未来を現実にする機器
ソニー・オリンパスメディカルソリューションズの4K内視鏡
かのブラックジャック先生は使っていませんでしたが、「内視鏡手術」という術式があります。
健康診断で使われている内視鏡を使ったよる手術手術に使われる内視鏡は手術専用です。
内視鏡の先端から、電気メスなどで患部を切り取るのです。
内視鏡手術は21世紀の手術と言われています。
理由は、内視鏡の管を入れる穴があれば手術ができるためです。
患者への負担がすごく少ないのです。
例えば、腹部切開すると出血します。
この出血は患者の負担になります。
体力を奪われるわけですから、治りが遅くなります。
当然、麻酔も全身ではなく局部。
傷口が小さいので、開きにくい。
入院も最低日数で済みます。
ちなみに、宇宙船の中でもできる手術だそうです。
これらイイ事づくめ、このため21世紀の手術と言われています。
■何故、すべての手術が、内視鏡手術にならないのか?
内視鏡手術は高度先端医療に位置づけられていますが、積極的な病院とあまり積極的でない病院があります。
いろいろな理由があると思いますが、その中に機材の能力が含まれます。
医療ですからね。
まず、きちんと見えるのが絶対条件です。
今回のソニー・オリンパスメディカルソリューションズ(以下ソメドSony Olympus Medical Solutions)の4K内視鏡システムは、その弱点を払拭する機材。

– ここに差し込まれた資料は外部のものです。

(** * Lexical merge engine of scripts/build_es_dictionary.py

    A shallow embedding of the dictionary builder: the tag decoder
    ([parse_freeling_candidate]), the candidate selector
    ([select_best_candidate]), the curated parser
    ([parse_current_dictionary]), the frequency normalizer
    ([load_doozan_frequency]), the noise heuristics and the merge
    ([is_probable_unaccented_verb_variant], [merge_entries],
    [assign_frequencies]), the validator and the driver ([validate],
    [write_output], [build], [main]).

    Python values are modelled as follows.
    - [str] is a list of Unicode code points ([list N]); comparison of
      strings and of tuples is the lexicographic order ([lexico]).
    - [int] is [Z].
    - a [dict] that the program iterates is an insertion-ordered association
      list with unique keys ([dict_get], [dict_set]); the statistics
      dictionary, which is only indexed, is a [gmap string Z].
    - [Entry] objects are mutable and shared between dictionaries: they live
      in a store ([heap], a list indexed by location) and dictionaries hold
      locations.
    - a raised exception is the [Raise] case of [result]. *)

From Stdlib Require Import ZArith NArith List Ascii String Lia.
From Stdlib Require Import Floats.PrimFloat Floats.SpecFloat Floats.FloatOps.
From stdpp Require Import base tactics option list numbers gmap strings lexico sorting pretty.

Local Open Scope Z_scope.

(** ** Strings *)

Abbreviation pystr := (list N).

(** A string literal of the source; every literal used below is ASCII
    except the accented vowels, which are given by code point. *)
Fixpoint lit (s : string) : pystr :=
  match s with
  | EmptyString => []
  | String a s' => N_of_ascii a :: lit s'
  end.

Global Arguments lit : simpl never.

Definition str_eqb (a b : pystr) : bool := bool_decide (a = b).

(** [a < b] on Python values whose order is lexicographic. *)
Definition lexico_ltb `{Lexico A, !TrichotomyT (@lexico A _)} (a b : A) : bool :=
  match trichotomyT lexico a b with
  | inleft (left _) => true
  | _ => false
  end.

(** [s.startswith(p)] *)
Fixpoint startswith (s p : pystr) : bool :=
  match p, s with
  | [], _ => true
  | _ :: _, [] => false
  | c :: p', d :: s' => bool_decide (c = d) && startswith s' p'
  end.

(** [ch.isspace()] for one code point (the characters CPython treats as
    whitespace). *)
Definition isspace (c : N) : bool :=
  ((9 <=? c) && (c <=? 13) || (28 <=? c) && (c <=? 32)
   || (c =? 133) || (c =? 160) || (c =? 5760)
   || (8192 <=? c) && (c <=? 8202)
   || (c =? 8232) || (c =? 8233) || (c =? 8239) || (c =? 8287)
   || (c =? 12288))%N.

Fixpoint lstrip_by (p : N -> bool) (s : pystr) : pystr :=
  match s with
  | [] => []
  | c :: s' => if p c then lstrip_by p s' else s
  end.

Definition rstrip_by (p : N -> bool) (s : pystr) : pystr :=
  reverse (lstrip_by p (reverse s)).

(** [s.strip()] and [s.rstrip(chars)] *)
Definition strip (s : pystr) : pystr := rstrip_by isspace (lstrip_by isspace s).
Definition rstrip_chars (chars : pystr) (s : pystr) : pystr :=
  rstrip_by (fun c => bool_decide (c ∈ chars)) s.

(** [s.split()]: the maximal runs of non-whitespace characters. *)
Fixpoint split_ws_go (cur : pystr) (s : pystr) : list pystr :=
  match s with
  | [] => match cur with [] => [] | _ => [reverse cur] end
  | c :: s' =>
      if isspace c
      then match cur with
           | [] => split_ws_go [] s'
           | _ => reverse cur :: split_ws_go [] s'
           end
      else split_ws_go (c :: cur) s'
  end.
Definition split_ws (s : pystr) : list pystr := split_ws_go [] s.
(** * Flood image analyzer

    A shallow embedding of [scripts/flood_image_analyzer.py]: the class
    [FloodImageAnalyzer] with its response parser, its per-image
    retry/fallback loop, the ordering of the input files and the batch
    driver.

    Python values are embedded as follows.
    - [str] is [string], the UTF-8 bytes of the text.  Positions inside a
      text are byte positions; they coincide with Python's for ASCII text.
    - [int] is [Z]; [float] is a primitive binary64 float where the program
      computes with it, and the literal it was read from where the program
      only carries it around (a number decoded from JSON).
    - a [dict] is an association list in insertion order with unique keys.
    - raising is a result in a sum type; the outside world (file system,
      clock, the hosted model) is a record of oracles, and what the program
      does to the world is logged as a list of events.
    - [print] has no effect on any result and is left out. *)

From Stdlib Require Import String Ascii List ZArith NArith Bool Arith Lia.
From Stdlib Require Import Permutation Sorted.
From Stdlib Require Import Floats Uint63.
Import ListNotations.
Local Open Scope list_scope.
Local Open Scope string_scope.

(** ** Characters and text *)

Definition chr (n : nat) : ascii := ascii_of_nat n.
Definition ord (c : ascii) : nat := nat_of_ascii c.

Definition LF : ascii := chr 10.
Definition quote : ascii := chr 34.
Definition backslash : ascii := chr 92.

Definition str1 (c : ascii) : string := String c EmptyString.

Definition is_digit (c : ascii) : bool := (48 <=? ord c)%nat && (ord c <=? 57)%nat.

Definition digit_value (c : ascii) : Z := Z.of_nat (ord c) - 48.

(** [s.startswith(p)] together with the rest of [s] after the prefix. *)
Fixpoint strip_prefix (p s : string) : option string :=
  match p with
  | EmptyString => Some s
  | String a p' =>
      match s with
      | String b s' => if Ascii.eqb a b then strip_prefix p' s' else None
      | EmptyString => None
      end
  end.

Definition startswith (s p : string) : bool :=
  match strip_prefix p s with Some _ => true | None => false end.

(** [sub in s] *)
Fixpoint contains (sub s : string) : bool :=
  startswith s sub ||
  match s with
  | String _ s' => contains sub s'
  | EmptyString => false
  end.

Fixpoint rev_string (s acc : string) : string :=
  match s with
  | EmptyString => acc
  | String c s' => rev_string s' (String c acc)
  end.

(** [str(n)] for a natural number: the decimal digits, most significant first. *)
Fixpoint decimal_digits (fuel : nat) (n : N) (acc : string) : string :=
  let acc' := String (chr (48 + N.to_nat (n mod 10))) acc in
  match fuel with
  | O => acc'
  | S fuel' => if (n <? 10)%N then acc' else decimal_digits fuel' (n / 10)%N acc'
  end.

Definition str_of_N (n : N) : string := decimal_digits (N.to_nat (N.log2 n)) n "".
Definition str_of_nat (n : nat) : string := str_of_N (N.of_nat n).
Definition str_of_Z (z : Z) : string :=
  if (z <? 0)%Z then "-" ++ str_of_N (Z.to_N (- z)) else str_of_N (Z.to_N z).

(** ** Python values and exceptions *)

#[warnings="-register-all"]
Inductive value : Type :=
| VNone
| VBool (b : bool)
| VInt (n : Z)
| VFloat (literal : string)
| VStr (s : string)
| VList (l : list value)
| VDict (d : list (string * value)).

Definition dict : Type := list (string * value).

(** [d.get(k)] *)
Fixpoint dict_get (k : string) (d : dict) : option value :=
  match d with
  | [] => None
  | (k', v) :: d' => if String.eqb k k' then Some v else dict_get k d'
  end.

(** [d[k] = v]: an existing key keeps its place and takes the new value, a new
    key goes to the end. *)
Fixpoint dict_set (k : string) (v : value) (d : dict) : dict :=
  match d with
  | [] => [(k, v)]
  | (k', v') :: d' =>
      if String.eqb k k' then (k', v) :: d' else (k', v') :: dict_set k v d'
  end.

(** [dict(pairs)], and also [{**d, **pairs}] when started from [d]. *)
Definition dict_update (d : dict) (pairs : list (string * value)) : dict :=
  fold_left (fun acc kv => dict_set (fst kv) (snd kv) acc) pairs d.

Definition dict_of_pairs (pairs : list (string * value)) : dict := dict_update [] pairs.

Definition dict_keys (d : dict) : list string := map fst d.

Inductive exn : Type :=
| Exception (msg : string)
| JSONDecodeError (msg doc : string) (pos : nat)
| ValueError (msg : string)
| AttributeError (msg : string)
| RecursionError (msg : string)
| FileNotFoundError (msg : string)
(** an exception of class [cls] raised by a collaborator: the operating
    system, the network, the model client *)
| Raised (cls msg : string).

(** [doc.count('\n', 0, pos)] and the column of [pos], as
    [JSONDecodeError.__init__] computes them. *)
Fixpoint line_and_column (doc : string) (pos : nat) (lineno colno : nat) : nat * nat :=
  match pos, doc with
  | S pos', String c doc' =>
      if Ascii.eqb c LF then line_and_column doc' pos' (S lineno) 1
      else line_and_column doc' pos' lineno (S colno)
  | _, _ => (lineno, colno)
  end.

(** [str(e)] *)
Definition str_exn (e : exn) : string :=
  match e with
  | Exception msg | ValueError msg | AttributeError msg | RecursionError msg
  | FileNotFoundError msg | Raised _ msg => msg
  | JSONDecodeError msg doc pos =>
      let '(lineno, colno) := line_and_column doc pos 1 1 in
      msg ++ ": line " ++ str_of_nat lineno ++ " column " ++ str_of_nat colno
          ++ " (char " ++ str_of_nat pos ++ ")"
  end.

(** ** The JSON decoder of the standard library

    [json.loads] is library code; it is modelled after [json/decoder.py] and
    [json/scanner.py], with the messages and positions of the default
    (accelerated) scanner.  The cursor [(s, idx)] is the text still to read
    and the position of its first character in the document.

    Limits of the model: the interpreter's recursion limit is a fixed
    [recursion_limit] levels of nesting, and a float keeps its literal. *)

Inductive scanned (A : Type) : Type :=
| Scan (v : A) (rest : string) (end_ : nat)
| StopIteration (idx : nat)
| DecodeFail (msg : string) (pos : nat)
| ScanRaise (e : exn).
Arguments Scan {A}.
Arguments StopIteration {A}.
Arguments DecodeFail {A}.
Arguments ScanRaise {A}.

Definition is_whitespace (c : ascii) : bool :=
  Ascii.eqb c " " || Ascii.eqb c (chr 9) || Ascii.eqb c (chr 10) || Ascii.eqb c (chr 13).

(** [WHITESPACE.match(s, idx).end()] *)
Fixpoint skip_whitespace (s : string) (idx : nat) : string * nat :=
  match s with
  | String c s' => if is_whitespace c then skip_whitespace s' (S idx) else (s, idx)
  | EmptyString => (s, idx)
  end.

Definition hex_value (c : ascii) : option N :=
  let n := ord c in
  if is_digit c then Some (N.of_nat (n - 48))
  else if (97 <=? n)%nat && (n <=? 102)%nat then Some (N.of_nat (n - 87))
  else if (65 <=? n)%nat && (n <=? 70)%nat then Some (N.of_nat (n - 55))
  else None.

Definition hex4 (a b c d : ascii) : option N :=
  match hex_value a, hex_value b, hex_value c, hex_value d with
  | Some x, Some y, Some z, Some w => Some (((x * 16 + y) * 16 + z) * 16 + w)%N
  | _, _, _, _ => None
  end.

Definition byte_of_N (n : N) : ascii := ascii_of_N n.

(** [chr(uni)] as UTF-8; a lone surrogate is written like any other code
    point of its size. *)
Definition utf8 (uni : N) : string :=
  if (uni <? 128)%N then str1 (byte_of_N uni)
  else if (uni <? 2048)%N then
    String (byte_of_N (192 + uni / 64)) (str1 (byte_of_N (128 + uni mod 64)))
  else if (uni <? 65536)%N then
    String (byte_of_N (224 + uni / 4096))
      (String (byte_of_N (128 + (uni / 64) mod 64)) (str1 (byte_of_N (128 + uni mod 64))))
  else
    String (byte_of_N (240 + uni / 262144))
      (String (byte_of_N (128 + (uni / 4096) mod 64))
         (String (byte_of_N (128 + (uni / 64) mod 64)) (str1 (byte_of_N (128 + uni mod 64))))).

Definition is_high_surrogate (c : N) : bool := (55296 <=? c)%N && (c <=? 56319)%N.
Definition is_low_surrogate (c : N) : bool := (56320 <=? c)%N && (c <=? 57343)%N.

ソメドでは、「デファクト・スタンダード」を狙いたいと言っていますが、それが十分可能なシステムです。
■4K内視鏡のポイント
内視鏡は、「光源」から出た光を光ファイバーを通して患部まで持って行き照射。
それを「対物レンズ」を通して「イメージセンサー」がキャッチ。
イメージを外にある「画像処理システム」で処理。
「表示モニター」で描写するわけです。
今回の4Kシステムは「」内の部分が全て新しくなっています。
一番変わったのは、「モニターサイズ」です。
通常、28型以下が多いのですが、この4Kシステムの標準モニターは、31型。
オプションはなんと55型。
しかもスタンド立ちです。
手術室は、そんなに広くない割りに、医療機械が一杯置いてあります。
執刀医、助手など人数もそれなりですからね。
新しいスタンド立ちの機器など、導入は厳しいのです。
ところが、この55型の評判がすこぶるイイそうです。
画を見せてもらった瞬間、体感できます。
「こりゃーぁイイ!」
■4K 55型の異次元映像
執刀医がモニターを見る距離は、大体1.5m位です。
HD(ハイビジョン)で、42型前後。
これがHDの場合、最も高精細に見えます。
1.5m、55型の4Kは、HDの4倍の情報量を持ちますので、その克明さは比類がありません。
また、患部は小さいですから、拡大して描写します。
ここで映像がぼやけない位の情報量です。
その上、1.5mだと視野が全てモニターになります。
執刀医は、モニター映像にひたすら集中できるわけです。
しかも明るく高精細な画は、医療ではあってはならない見落とし防止の役目も果たします。
■4KとHDの画質比較
この4K内視鏡システムはトータルシステムとして出来がよく、1つ1つ解説して行くと日が暮れそうですが、1つだけ加えます。
色、特に赤色の描写力に優れます。
これは規格がそうだからということですが、医療用にはピッタリの規格とも言えます。
値段は、だいたいHD内視鏡システムの、1.5倍と言われましたが、まだ定まっていないそうです。
しかし、これは「スゴイ」。
デファクト・スタンダードの可能性は充分あります。